■ **Problem to work on**: Begin at the line below that contains "rewrite HS. split.". Repeat it and all remaining lines of the records exactly.

Data listing Start Marker

Lemma public_key_line seen k : key_text k -> conf_line (true, seen) ("PublicKey = " +:+ k) = Ok (true, {[ k ]} ∪ seen).
Proof.
  intros (c & p & d & -> & Hc & Hd & _). unfold conf_line.
  assert (TrimSpace ("PublicKey = " +:+ String c (p +:+ String d "")) = ("PublicKey = " +:+ String c (p +:+ String d ""))%string) as ->.
  { apply (TrimSpace_solid "P" ("ublicKey = " +:+ String c p) d eq_refl Hd). }
  cbn zeta. change (("PublicKey = " +:+ String c (p +:+ String d ""))%string) with ("PublicKey " +:+ String "=" (String " " (String c (p +:+ String d ""))))%string.
  assert (forall t, has_prefix "#" ("PublicKey " +:+ t) = false) as -> by done.
  assert (forall t, has_prefix "[" ("PublicKey " +:+ t) = false) as -> by done.
  assert (forall t, String.eqb ("PublicKey " +:+ t) "" = false) as -> by done. cbn [orb andb fst negb snd].
  unfold splitConfKV. rewrite str_cut_append by done.
  change (prod_map TrimSpace TrimSpace <$> Some (?a, ?b)) with (Some (TrimSpace a, TrimSpace b)). cbn iota. rewrite TrimSpace_space by done.
  assert (EqualFold (TrimSpace "PublicKey ") "PublicKey" = true) as -> by (vm_compute; reflexivity). done.
Qed.

(** ** The scan of a rendered file *)

Lemma foldM_app_Ok {E A B} (f : A -> B -> result E A) a xs ys a' : foldM f a xs = Ok a' -> foldM f a (xs ++ ys) = foldM f a' ys.
Proof. intros H. rewrite foldM_app, H. done. Qed.

(** Lines after which the scan is outside a peer block, with the same keys. *)
Definition outside (l : string) : Prop := forall seen, conf_line (false, seen) l = Ok (false, seen).
(** Lines of a peer block that add no key. *)
Definition inside (l : string) : Prop := forall seen, conf_line (true, seen) l = Ok (true, seen).

Lemma outside_lines seen ls : Forall outside ls -> foldM conf_line (false, seen) ls = Ok (false, seen).
Proof. induction 1 as [|l ls Hl Hls IH]; [done|]. cbn [foldM]. by rewrite Hl. Qed.
Lemma inside_lines seen ls : Forall inside ls -> foldM conf_line (true, seen) ls = Ok (true, seen).
Proof. induction 1 as [|l ls Hl Hls IH]; [done|]. cbn [foldM]. by rewrite Hl. Qed.

Lemma Forall_line_if (P : string -> Prop) b l : P l -> Forall P (line_if b l).
Proof. destruct b; [by repeat constructor|constructor]. Qed.
Lemma Forall_lines_if (P : string -> Prop) b ls : Forall P ls -> Forall P (lines_if b ls).
Proof. by destruct b. Qed.

Lemma outside_blank : outside "".
Proof. by intros seen. Qed.
Lemma outside_header : outside "[Interface]".
Proof. by intros seen. Qed.
Lemma outside_comment r : outside (String "#" r).
Proof. intros seen. apply comment_line. Qed.
Lemma outside_key c r : solid c = true -> c <> "#"%char -> c <> "["%char -> outside (String c r).
Proof. intros H1 H2 H3 seen. by apply outside_line. Qed.

(** By the first character of the line. *)
Ltac outside_step :=
  lazymatch goal with
  | |- outside ?l =>
      let h := eval hnf in l in
      lazymatch h with
      | EmptyString => exact outside_blank
      | String "#" ?r => exact (outside_comment r)
      | String "[" _ => exact outside_header
      | String ?c ?r => refine (outside_key c r _ _ _); [reflexivity|discriminate|discriminate]
      end
  end.
Ltac outside_all :=
  repeat first [ apply Forall_app; split | apply Forall_line_if | apply Forall_lines_if | exact (List.Forall_nil _) | apply Forall_cons; split; [outside_step|] | outside_step ].

Lemma interface_outside c : Forall outside (interface_lines c).
Proof. unfold interface_lines. outside_all. Qed.
Lemma client_outside c : Forall outside (client_lines c).
Proof. unfold client_lines. outside_all. Qed.

Lemma inside_key c k z : solid c = true -> c <> "#"%char -> c <> "["%char -> has_byte "=" (String c k) = false -> EqualFold (TrimSpace (String c k)) "PublicKey" = false ->
  inside (String c (k +:+ String "=" z)).
Proof. intros H1 H2 H3 H4 H5 seen. by apply other_key_line. Qed.
Lemma allowed_inside z : inside ("AllowedIPs = " +:+ z).
Proof. by apply (inside_key "A" "llowedIPs " (String " " z)). Qed.
Lemma endpoint_inside z : inside ("Endpoint = " +:+ z).
Proof. by apply (inside_key "E" "ndpoint " (String " " z)). Qed.
Lemma keepalive_inside z : inside ("PersistentKeepalive = " +:+ z).
Proof. by apply (inside_key "P" "ersistentKeepalive " (String " " z)). Qed.

(** A block of lines outside, a peer header, the key, and lines inside. *)
Lemma conf_keys_file path seen before k after_ :
  has_prefix "wireguard/" path = true -> has_suffix ".conf" path = true -> Forall outside before -> key_text k -> Forall inside after_ ->
  Forall single (before ++ "[Peer]"%string :: ("PublicKey = " +:+ k)%string :: after_) ->
  conf_keys seen (path, unlines (before ++ "[Peer]"%string :: ("PublicKey = " +:+ k)%string :: after_)) = Ok ({[ k ]} ∪ seen).
Proof.
  intros Hp Hs Hb Hk Ha Hsingle. unfold conf_keys. cbn [fst snd]. rewrite Hp, Hs. cbn [negb orb]. rewrite split_unlines by done. rewrite <- app_assoc.
  rewrite (foldM_app_Ok _ _ _ _ _ (outside_lines seen before Hb)). cbn [app foldM].
  change (conf_line (false, seen) "[Peer]") with (@Ok agent_error _ (true, seen)). cbn [rbind]. rewrite public_key_line by done. cbn [rbind].
  rewrite (foldM_app_Ok _ _ _ _ _ (inside_lines ({[ k ]} ∪ seen) after_ Ha)). done.
Qed.

(** ** Rendered values *)

Lemma single_Itoa n : single (strconv_Itoa n).
Proof. exact (one_line_Itoa n). Qed.
Lemma single_Join sep l : single sep -> Forall single l -> single (Join sep l).
Proof.
  intros Hsep Hl. induction Hl as [|x l Hx Hl IH]; [done|]. destruct l as [|y l]; [done|].
  change (Join sep (x :: y :: l)) with (x +:+ sep +:+ Join sep (y :: l))%string. by repeat apply single_app.
Qed.

(** The values of a peer interface have no line break, and its key is a key. *)
Record printable (node : Node) (peer : PeerInfo) (keys : KeyPair) : Prop := {
  pr_node : single (Node_Name node);
  pr_private : single (PrivateKey keys);
  pr_name : single (Peer_NodeName peer);
  pr_key : key_text (Peer_PublicKey peer);
  pr_allowed : Forall single (Peer_AllowedIPs peer);
  pr_endpoint : single (Peer_Endpoint peer);
  pr_interface : single (Peer_InterfaceName peer);
  pr_transit : single (Peer_LocalTransitIP peer);
  pr_linklocal : single (Peer_LocalLinkLocal peer);
  pr_client : single (Peer_ClientOverlayIP peer) }.

Record printable_client (info : ClientPeerInfo) : Prop := {
  pc_node : single (Client_NodeName info);
  pc_private : single (Client_PrivateKey info);
  pc_overlay : single (Client_OverlayIP info);
  pc_key : key_text (Client_RouterPublicKey info);
  pc_endpoint : single (Client_RouterEndpoint info);
  pc_cidrs : Forall single (Client_DomainCIDRs info) }.

Lemma key_single k : key_text k -> single k.
Proof. by intros (c & p & d & -> & _ & _ & Hs). Qed.

Ltac single_step :=
  lazymatch goal with
  | |- Forall single (_ ++ _) => apply Forall_app; split
  | |- Forall single (line_if _ _) => apply Forall_line_if
  | |- Forall single (lines_if _ _) => apply Forall_lines_if
  | |- Forall single [] => exact (List.Forall_nil _)
  | |- Forall single (_ :: _) => apply Forall_cons; split
  | |- single (?a +:+ ?b) => apply (single_app a b)
  | |- single (strconv_Itoa ?n) => apply single_Itoa
  | |- single (Join _ _) => apply single_Join
  | |- single (if ?b then _ else _) => destruct b
  | |- single _ => first [assumption | reflexivity | apply key_single; assumption]
  | |- _ => assumption
  end.

(** The lines below the key. *)
Definition peer_rest (p : WireGuardPeer) : list string :=
  ("AllowedIPs = " +:+ WGP_AllowedIPs p)%string :: line_if (non_blank (WGP_Endpoint p)) ("Endpoint = " +:+ WGP_Endpoint p)%string ++
  line_if (0 <? WGP_PersistentKeepalive p) ("PersistentKeepalive = " +:+ strconv_Itoa (WGP_PersistentKeepalive p))%string.
Definition router_rest (c : WireGuardClientConfig) : list string :=
  ("AllowedIPs = " +:+ WGC_AllowedIPs c)%string :: line_if (non_blank (WGC_RouterEndpoint c)) ("Endpoint = " +:+ WGC_RouterEndpoint c)%string ++ ["PersistentKeepalive = 25"%string].

Lemma peer_rest_inside p : Forall inside (peer_rest p).
Proof. unfold peer_rest. apply Forall_cons. split; [apply allowed_inside|]. apply Forall_app. split; apply Forall_line_if; [apply endpoint_inside|apply keepalive_inside]. Qed.
Lemma router_rest_inside c : Forall inside (router_rest c).
Proof.
  unfold router_rest. apply Forall_cons. split; [apply allowed_inside|]. apply Forall_app. split; [apply Forall_line_if, endpoint_inside|].
  apply Forall_cons. split; [exact (keepalive_inside "25")|exact (List.Forall_nil _)].
Qed.

Lemma peer_file node peer keys path seen :
  printable node peer keys -> has_prefix "wireguard/" path = true -> has_suffix ".conf" path = true ->
  conf_keys seen (path, RenderPerPeerWireGuardConfig node peer keys) = Ok ({[ Peer_PublicKey peer ]} ∪ seen).
Proof.
  intros Hpr Hp Hs. destruct Hpr. set (c := peer_config node peer keys).
  refine (conf_keys_file path seen (interface_lines c) (Peer_PublicKey peer) (peer_rest (WGI_Peer c)) Hp Hs (interface_outside c) pr_key0 (peer_rest_inside _) _).
  unfold c, interface_lines, peer_config, peer_rest. cbn [WGI_NodeName WGI_InterfaceName WGI_PrivateKey WGI_TransitIP WGI_ListenPort WGI_MTU WGI_LocalLinkLocal WGI_ClientOverlayIP
    WGI_Peer WGP_Name WGP_PublicKey WGP_AllowedIPs WGP_Endpoint WGP_PersistentKeepalive].
  repeat single_step.
Qed.

Lemma client_file info path seen :
  printable_client info -> has_prefix "wireguard/" path = true -> has_suffix ".conf" path = true ->
  conf_keys seen (path, RenderClientWireGuardConfig info) = Ok ({[ Client_RouterPublicKey info ]} ∪ seen).
Proof.
  intros Hpr Hp Hs. destruct Hpr. set (c := client_config info).
  refine (conf_keys_file path seen (client_lines c) (Client_RouterPublicKey info) (router_rest c) Hp Hs (client_outside c) pc_key0 (router_rest_inside _) _).
  unfold c, client_lines, router_rest, client_config. cbn zeta. cbn [WGC_NodeName WGC_PrivateKey WGC_OverlayIP WGC_ListenPort WGC_MTU WGC_RouterPublicKey WGC_RouterEndpoint WGC_AllowedIPs].
  repeat single_step.
Qed.

(** ** The keys of a bundle *)

(** A file that a renderer wrote, and the key of the peer it configures. *)
Inductive rendered : string -> string -> Prop :=
| rendered_peer node peer keys : printable node peer keys -> rendered (RenderPerPeerWireGuardConfig node peer keys) (Peer_PublicKey peer)
| rendered_client info : printable_client info -> rendered (RenderClientWireGuardConfig info) (Client_RouterPublicKey info).

Definition is_conf (path : string) : bool := has_prefix "wireguard/" path && has_suffix ".conf" path.

Lemma rendered_conf path content k seen : is_conf path = true -> rendered content k -> conf_keys seen (path, content) = Ok ({[ k ]} ∪ seen).
Proof. intros [Hp Hs]%andb_true_iff [node peer keys Hpr|info Hpr]; [by apply peer_file|by apply client_file]. Qed.

Lemma rendered_key content k k' : rendered content k -> rendered content k' -> k = k'.
Proof.
  intros Hk Hk'. pose proof (rendered_conf "wireguard/x.conf" content k ∅ eq_refl Hk) as E. rewrite (rendered_conf "wireguard/x.conf" content k' ∅ eq_refl Hk') in E.
  apply (f_equal (fun r => match r with Ok ks => ks | Err _ => ∅ end)) in E. cbn iota beta in E. assert (k ∈ ({[ k' ]} ∪ ∅ : gset string)) as Hin by (rewrite E; by apply elem_of_union_l, elem_of_singleton).
  apply elem_of_union in Hin as [->%elem_of_singleton|?%elem_of_empty]; done.
Qed.

Lemma other_file path content seen : is_conf path = false -> conf_keys seen (path, content) = Ok seen.
Proof. intros Hc. unfold conf_keys. cbn [fst]. unfold is_conf in Hc. by destruct (has_prefix "wireguard/" path), (has_suffix ".conf" path). Qed.

Lemma collect_files (l : list (string * string)) seen :
  Forall (fun e => is_conf e.1 = true -> exists k, rendered e.2 k) l ->
  exists S, foldM conf_keys seen l = Ok S /\ forall k, k ∈ S <-> k ∈ seen \/ exists e, e ∈ l /\ is_conf e.1 = true /\ rendered e.2 k.
Proof.
  intros Hl. revert seen. induction Hl as [|[path content] l He Hl IH]; intros seen.
  - exists seen. split; [done|]. intros k. split; [by left|]. intros [?|(e & ?%elem_of_nil & _)]; done.
  - cbn [foldM]. destruct (is_conf path) eqn:Hc.
    + destruct (He Hc) as [k0 Hk0]. cbn [fst snd] in *. rewrite (rendered_conf path content k0 seen Hc Hk0). cbn [rbind]. destruct (IH ({[ k0 ]} ∪ seen)) as (S & -> & HS).
      exists S. split; [done|]. intros k. rewrite HS, elem_of_union, elem_of_singleton. split.
      * intros [[->|?]|(e & ? & ? & ?)]; [right; exists (path, content); split; [by left|done]|by left|right; exists e; split; [by right|done]].
      * intros [?|(e & [->|?]%elem_of_cons & Hce & Hr)]; [by left; right|left; left; by apply (rendered_key content)|right; by exists e].
    + rewrite other_file by done. cbn [rbind]. destruct (IH seen) as (S & -> & HS). exists S. split; [done|]. intros k. rewrite HS. split.
      * intros [?|(e & ? & ? & ?)]; [by left|right; exists e; split; [by right|done]].
      * intros [?|(e & [->|?]%elem_of_cons & Hce & Hr)]; [by left|cbn in Hce; congruence|right; by exists e].
Qed.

Data listing End Marker

■ **Solution to the exercise**:
    + rewrite other_file by done. cbn [rbind]. destruct (IH seen) as (S & -> & HS). exists S. split; [done|]. intros k. rewrite HS. split.
      * intros [?|(e & ? & ? & ?)]; [by left|right; exists e; split; [by right|done]].
      * intros [?|(e & [->|?]%elem_of_cons & Hce & Hr)]; [by left|cbn in Hce; congruence|right; by exists e].
Qed.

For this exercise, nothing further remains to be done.